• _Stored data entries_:
- Opening Delimiter -
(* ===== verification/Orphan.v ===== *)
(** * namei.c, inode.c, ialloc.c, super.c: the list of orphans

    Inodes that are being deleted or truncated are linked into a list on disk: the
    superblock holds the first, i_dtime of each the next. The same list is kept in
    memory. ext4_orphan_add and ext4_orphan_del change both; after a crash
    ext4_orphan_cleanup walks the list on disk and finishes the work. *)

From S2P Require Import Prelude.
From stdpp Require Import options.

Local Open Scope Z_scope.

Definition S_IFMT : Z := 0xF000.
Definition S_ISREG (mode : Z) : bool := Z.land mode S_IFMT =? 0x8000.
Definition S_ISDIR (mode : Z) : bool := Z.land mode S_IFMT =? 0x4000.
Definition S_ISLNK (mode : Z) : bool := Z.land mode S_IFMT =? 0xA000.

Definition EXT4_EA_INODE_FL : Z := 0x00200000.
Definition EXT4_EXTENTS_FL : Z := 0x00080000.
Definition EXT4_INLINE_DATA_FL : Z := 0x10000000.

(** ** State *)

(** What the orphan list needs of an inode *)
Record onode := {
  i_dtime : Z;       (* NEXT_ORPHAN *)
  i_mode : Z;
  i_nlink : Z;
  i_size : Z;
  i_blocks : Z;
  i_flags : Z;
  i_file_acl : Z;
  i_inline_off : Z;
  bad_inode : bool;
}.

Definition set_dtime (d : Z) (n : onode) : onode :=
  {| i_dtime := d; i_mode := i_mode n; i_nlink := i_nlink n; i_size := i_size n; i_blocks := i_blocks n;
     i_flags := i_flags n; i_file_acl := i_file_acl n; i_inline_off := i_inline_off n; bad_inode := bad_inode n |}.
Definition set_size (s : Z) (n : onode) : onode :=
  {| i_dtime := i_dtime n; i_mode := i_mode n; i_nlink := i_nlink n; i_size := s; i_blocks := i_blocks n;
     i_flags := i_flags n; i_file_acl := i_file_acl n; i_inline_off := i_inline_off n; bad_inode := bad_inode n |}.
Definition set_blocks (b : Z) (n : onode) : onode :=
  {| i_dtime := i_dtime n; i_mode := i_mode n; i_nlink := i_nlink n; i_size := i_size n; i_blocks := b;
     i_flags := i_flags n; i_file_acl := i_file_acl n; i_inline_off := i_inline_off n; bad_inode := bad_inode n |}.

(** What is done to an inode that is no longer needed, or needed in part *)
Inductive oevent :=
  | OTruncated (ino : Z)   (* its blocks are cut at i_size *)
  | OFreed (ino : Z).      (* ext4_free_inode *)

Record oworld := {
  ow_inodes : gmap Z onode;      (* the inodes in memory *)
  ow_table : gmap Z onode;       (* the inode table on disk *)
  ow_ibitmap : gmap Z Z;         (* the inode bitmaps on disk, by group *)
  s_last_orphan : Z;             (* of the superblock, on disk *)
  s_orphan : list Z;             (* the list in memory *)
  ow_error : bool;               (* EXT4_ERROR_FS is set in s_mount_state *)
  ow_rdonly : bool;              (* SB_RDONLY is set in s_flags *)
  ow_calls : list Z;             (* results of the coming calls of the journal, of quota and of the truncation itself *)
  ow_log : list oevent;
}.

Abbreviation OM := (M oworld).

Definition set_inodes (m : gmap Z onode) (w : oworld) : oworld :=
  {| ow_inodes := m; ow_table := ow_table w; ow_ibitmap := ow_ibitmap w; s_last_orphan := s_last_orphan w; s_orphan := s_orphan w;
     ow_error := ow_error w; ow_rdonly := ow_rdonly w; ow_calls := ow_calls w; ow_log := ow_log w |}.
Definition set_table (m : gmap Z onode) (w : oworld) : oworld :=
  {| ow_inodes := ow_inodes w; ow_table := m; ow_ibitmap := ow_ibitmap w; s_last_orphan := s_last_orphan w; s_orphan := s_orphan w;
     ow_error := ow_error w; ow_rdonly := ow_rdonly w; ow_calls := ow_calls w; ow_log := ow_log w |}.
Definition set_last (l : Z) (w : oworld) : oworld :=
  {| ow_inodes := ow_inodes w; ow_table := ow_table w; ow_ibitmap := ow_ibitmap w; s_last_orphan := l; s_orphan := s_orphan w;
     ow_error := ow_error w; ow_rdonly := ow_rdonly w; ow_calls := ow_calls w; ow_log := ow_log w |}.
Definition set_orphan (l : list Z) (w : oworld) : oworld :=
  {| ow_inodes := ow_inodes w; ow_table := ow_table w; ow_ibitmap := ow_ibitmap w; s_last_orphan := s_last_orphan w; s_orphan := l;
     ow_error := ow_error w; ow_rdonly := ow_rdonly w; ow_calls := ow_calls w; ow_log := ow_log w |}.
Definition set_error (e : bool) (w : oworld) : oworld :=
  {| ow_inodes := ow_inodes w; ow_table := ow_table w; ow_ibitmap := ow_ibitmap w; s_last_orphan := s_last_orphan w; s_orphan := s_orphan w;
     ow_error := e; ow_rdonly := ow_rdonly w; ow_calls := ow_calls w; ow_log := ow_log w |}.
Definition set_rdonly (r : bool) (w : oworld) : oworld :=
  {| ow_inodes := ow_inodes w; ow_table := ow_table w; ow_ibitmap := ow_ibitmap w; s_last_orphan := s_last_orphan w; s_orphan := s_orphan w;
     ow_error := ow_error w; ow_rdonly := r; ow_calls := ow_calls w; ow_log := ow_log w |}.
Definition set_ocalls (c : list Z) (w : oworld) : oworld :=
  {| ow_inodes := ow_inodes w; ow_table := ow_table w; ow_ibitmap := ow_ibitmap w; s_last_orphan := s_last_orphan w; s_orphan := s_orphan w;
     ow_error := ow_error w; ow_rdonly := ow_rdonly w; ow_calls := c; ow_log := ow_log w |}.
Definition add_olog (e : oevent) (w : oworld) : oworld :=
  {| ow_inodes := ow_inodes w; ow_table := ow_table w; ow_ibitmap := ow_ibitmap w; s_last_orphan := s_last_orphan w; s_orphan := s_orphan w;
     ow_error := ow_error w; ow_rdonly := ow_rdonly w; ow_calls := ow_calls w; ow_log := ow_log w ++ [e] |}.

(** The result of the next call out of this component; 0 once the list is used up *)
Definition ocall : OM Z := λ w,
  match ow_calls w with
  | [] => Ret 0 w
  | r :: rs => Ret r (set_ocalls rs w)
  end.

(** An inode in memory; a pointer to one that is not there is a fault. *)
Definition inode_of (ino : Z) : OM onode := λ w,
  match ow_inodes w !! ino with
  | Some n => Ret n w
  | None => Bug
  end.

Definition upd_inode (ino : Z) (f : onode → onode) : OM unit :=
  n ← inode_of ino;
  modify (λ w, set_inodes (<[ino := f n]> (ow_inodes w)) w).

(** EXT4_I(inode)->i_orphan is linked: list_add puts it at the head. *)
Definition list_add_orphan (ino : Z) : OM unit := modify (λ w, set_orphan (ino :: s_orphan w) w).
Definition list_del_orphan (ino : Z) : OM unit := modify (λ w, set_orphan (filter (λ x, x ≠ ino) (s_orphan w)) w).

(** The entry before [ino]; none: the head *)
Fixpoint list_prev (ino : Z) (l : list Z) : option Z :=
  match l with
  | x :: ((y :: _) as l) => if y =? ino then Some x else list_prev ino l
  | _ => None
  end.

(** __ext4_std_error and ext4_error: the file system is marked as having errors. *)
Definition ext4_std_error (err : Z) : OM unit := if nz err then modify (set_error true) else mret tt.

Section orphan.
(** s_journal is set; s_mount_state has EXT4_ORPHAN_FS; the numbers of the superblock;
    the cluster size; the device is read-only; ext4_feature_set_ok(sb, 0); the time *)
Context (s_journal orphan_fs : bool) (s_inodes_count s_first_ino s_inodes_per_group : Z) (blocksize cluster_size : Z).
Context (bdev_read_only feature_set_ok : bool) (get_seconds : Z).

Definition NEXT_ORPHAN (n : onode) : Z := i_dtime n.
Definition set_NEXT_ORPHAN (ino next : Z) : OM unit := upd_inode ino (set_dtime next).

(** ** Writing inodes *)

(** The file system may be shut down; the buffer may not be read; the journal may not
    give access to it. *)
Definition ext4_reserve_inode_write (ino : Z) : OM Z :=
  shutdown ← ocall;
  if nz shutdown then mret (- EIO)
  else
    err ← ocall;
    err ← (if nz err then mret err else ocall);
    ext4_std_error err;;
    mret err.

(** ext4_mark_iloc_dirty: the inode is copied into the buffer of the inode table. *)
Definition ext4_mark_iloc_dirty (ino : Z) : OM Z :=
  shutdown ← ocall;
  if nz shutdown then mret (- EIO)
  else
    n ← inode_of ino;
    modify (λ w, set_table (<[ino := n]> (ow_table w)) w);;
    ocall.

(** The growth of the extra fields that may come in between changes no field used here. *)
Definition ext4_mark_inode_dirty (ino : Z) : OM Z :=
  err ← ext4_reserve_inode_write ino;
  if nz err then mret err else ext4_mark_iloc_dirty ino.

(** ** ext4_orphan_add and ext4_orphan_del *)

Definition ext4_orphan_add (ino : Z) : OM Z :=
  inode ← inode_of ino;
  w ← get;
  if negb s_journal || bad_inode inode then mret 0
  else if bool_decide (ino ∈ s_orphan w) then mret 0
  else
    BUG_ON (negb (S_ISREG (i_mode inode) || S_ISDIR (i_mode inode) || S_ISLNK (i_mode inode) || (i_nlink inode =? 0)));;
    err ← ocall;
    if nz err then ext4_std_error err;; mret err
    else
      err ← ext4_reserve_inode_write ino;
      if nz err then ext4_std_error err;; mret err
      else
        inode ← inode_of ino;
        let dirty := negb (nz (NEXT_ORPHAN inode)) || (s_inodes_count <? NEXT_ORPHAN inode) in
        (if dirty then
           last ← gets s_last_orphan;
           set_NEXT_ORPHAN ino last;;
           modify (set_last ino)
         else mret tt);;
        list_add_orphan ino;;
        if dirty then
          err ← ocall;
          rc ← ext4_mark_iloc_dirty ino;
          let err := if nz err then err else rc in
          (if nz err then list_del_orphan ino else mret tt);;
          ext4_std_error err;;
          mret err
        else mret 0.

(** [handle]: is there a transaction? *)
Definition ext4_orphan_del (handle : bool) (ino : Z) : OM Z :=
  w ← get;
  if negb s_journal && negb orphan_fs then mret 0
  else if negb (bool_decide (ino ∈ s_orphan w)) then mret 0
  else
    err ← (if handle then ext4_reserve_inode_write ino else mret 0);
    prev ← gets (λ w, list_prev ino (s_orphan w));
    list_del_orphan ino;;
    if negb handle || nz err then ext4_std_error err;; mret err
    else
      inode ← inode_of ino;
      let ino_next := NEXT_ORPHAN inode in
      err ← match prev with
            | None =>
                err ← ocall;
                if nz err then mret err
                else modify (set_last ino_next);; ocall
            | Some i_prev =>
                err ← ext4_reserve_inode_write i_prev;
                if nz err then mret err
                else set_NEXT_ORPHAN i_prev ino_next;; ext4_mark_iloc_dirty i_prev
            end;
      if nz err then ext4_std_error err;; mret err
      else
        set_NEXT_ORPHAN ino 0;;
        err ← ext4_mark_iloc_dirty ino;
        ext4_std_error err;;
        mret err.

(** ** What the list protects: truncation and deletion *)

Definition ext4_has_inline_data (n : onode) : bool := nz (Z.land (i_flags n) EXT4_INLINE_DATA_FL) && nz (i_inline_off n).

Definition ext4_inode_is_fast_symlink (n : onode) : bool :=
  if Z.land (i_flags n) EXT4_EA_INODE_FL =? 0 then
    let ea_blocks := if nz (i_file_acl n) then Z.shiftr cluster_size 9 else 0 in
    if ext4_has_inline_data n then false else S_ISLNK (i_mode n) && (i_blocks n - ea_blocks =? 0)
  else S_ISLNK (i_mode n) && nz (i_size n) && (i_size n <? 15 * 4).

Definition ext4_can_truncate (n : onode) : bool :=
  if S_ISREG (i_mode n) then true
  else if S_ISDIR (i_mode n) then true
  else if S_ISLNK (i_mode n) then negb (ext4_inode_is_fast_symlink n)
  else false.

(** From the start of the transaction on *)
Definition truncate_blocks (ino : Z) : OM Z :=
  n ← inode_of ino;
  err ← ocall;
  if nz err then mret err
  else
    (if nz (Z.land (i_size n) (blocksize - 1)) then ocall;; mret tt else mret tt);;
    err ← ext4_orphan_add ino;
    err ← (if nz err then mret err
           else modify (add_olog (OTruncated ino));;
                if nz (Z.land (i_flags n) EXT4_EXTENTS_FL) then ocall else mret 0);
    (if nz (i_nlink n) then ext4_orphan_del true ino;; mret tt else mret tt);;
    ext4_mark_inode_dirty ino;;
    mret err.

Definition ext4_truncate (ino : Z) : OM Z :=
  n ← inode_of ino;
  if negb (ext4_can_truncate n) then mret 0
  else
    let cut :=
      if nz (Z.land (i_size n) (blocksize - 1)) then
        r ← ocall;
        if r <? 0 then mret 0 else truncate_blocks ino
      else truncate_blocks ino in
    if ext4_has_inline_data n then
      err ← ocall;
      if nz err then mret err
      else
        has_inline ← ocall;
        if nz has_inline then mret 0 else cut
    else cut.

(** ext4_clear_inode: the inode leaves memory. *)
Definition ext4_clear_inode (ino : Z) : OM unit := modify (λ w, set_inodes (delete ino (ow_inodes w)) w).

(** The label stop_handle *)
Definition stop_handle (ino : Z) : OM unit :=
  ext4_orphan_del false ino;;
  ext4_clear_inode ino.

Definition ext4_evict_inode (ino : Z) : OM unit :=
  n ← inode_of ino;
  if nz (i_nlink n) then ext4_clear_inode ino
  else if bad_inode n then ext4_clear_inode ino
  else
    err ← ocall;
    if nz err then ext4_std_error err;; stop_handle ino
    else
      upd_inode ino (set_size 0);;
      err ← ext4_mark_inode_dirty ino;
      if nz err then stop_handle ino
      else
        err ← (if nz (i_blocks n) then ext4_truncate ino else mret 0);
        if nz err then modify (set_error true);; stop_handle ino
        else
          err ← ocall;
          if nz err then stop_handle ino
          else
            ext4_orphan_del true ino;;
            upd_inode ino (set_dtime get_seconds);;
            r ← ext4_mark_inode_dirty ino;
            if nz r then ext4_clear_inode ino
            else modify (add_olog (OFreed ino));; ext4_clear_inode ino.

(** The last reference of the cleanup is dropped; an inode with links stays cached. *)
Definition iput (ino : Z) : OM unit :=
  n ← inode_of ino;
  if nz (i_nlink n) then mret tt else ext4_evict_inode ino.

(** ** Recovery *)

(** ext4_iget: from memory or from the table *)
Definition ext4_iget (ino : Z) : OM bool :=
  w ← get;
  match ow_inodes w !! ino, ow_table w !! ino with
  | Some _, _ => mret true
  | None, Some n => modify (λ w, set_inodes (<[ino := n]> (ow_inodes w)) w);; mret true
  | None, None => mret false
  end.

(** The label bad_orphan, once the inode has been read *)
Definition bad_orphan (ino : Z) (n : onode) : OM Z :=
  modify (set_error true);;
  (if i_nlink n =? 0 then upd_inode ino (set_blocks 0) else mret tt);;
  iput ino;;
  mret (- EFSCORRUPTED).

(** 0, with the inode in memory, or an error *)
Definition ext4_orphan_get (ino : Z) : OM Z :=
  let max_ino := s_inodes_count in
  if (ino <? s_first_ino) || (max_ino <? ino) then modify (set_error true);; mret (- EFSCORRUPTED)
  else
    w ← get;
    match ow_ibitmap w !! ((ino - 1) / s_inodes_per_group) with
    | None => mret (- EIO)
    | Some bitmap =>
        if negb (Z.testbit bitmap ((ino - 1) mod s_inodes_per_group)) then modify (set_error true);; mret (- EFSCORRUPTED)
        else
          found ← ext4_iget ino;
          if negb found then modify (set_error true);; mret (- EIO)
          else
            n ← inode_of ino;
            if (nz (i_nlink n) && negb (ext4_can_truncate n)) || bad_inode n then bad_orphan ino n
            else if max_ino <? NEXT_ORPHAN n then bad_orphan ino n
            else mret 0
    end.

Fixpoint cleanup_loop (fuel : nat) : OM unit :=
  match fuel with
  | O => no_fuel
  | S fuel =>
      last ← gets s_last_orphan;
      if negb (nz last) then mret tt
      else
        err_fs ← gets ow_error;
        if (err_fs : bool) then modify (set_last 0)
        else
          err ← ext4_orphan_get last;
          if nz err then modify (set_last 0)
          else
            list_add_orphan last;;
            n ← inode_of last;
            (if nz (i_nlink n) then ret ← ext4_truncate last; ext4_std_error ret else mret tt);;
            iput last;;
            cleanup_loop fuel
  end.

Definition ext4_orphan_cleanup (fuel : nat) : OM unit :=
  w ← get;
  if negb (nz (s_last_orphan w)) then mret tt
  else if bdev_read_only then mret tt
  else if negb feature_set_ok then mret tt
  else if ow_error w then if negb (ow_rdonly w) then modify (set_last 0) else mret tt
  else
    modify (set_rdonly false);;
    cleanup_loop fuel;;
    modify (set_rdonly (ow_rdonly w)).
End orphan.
- Closing Delimiter -
• _Task objective_: Filter the entries and copy out every line with the word "found".

• _Written response_:
          found ← ext4_iget ino;
          if negb found then modify (set_error true);; mret (- EIO)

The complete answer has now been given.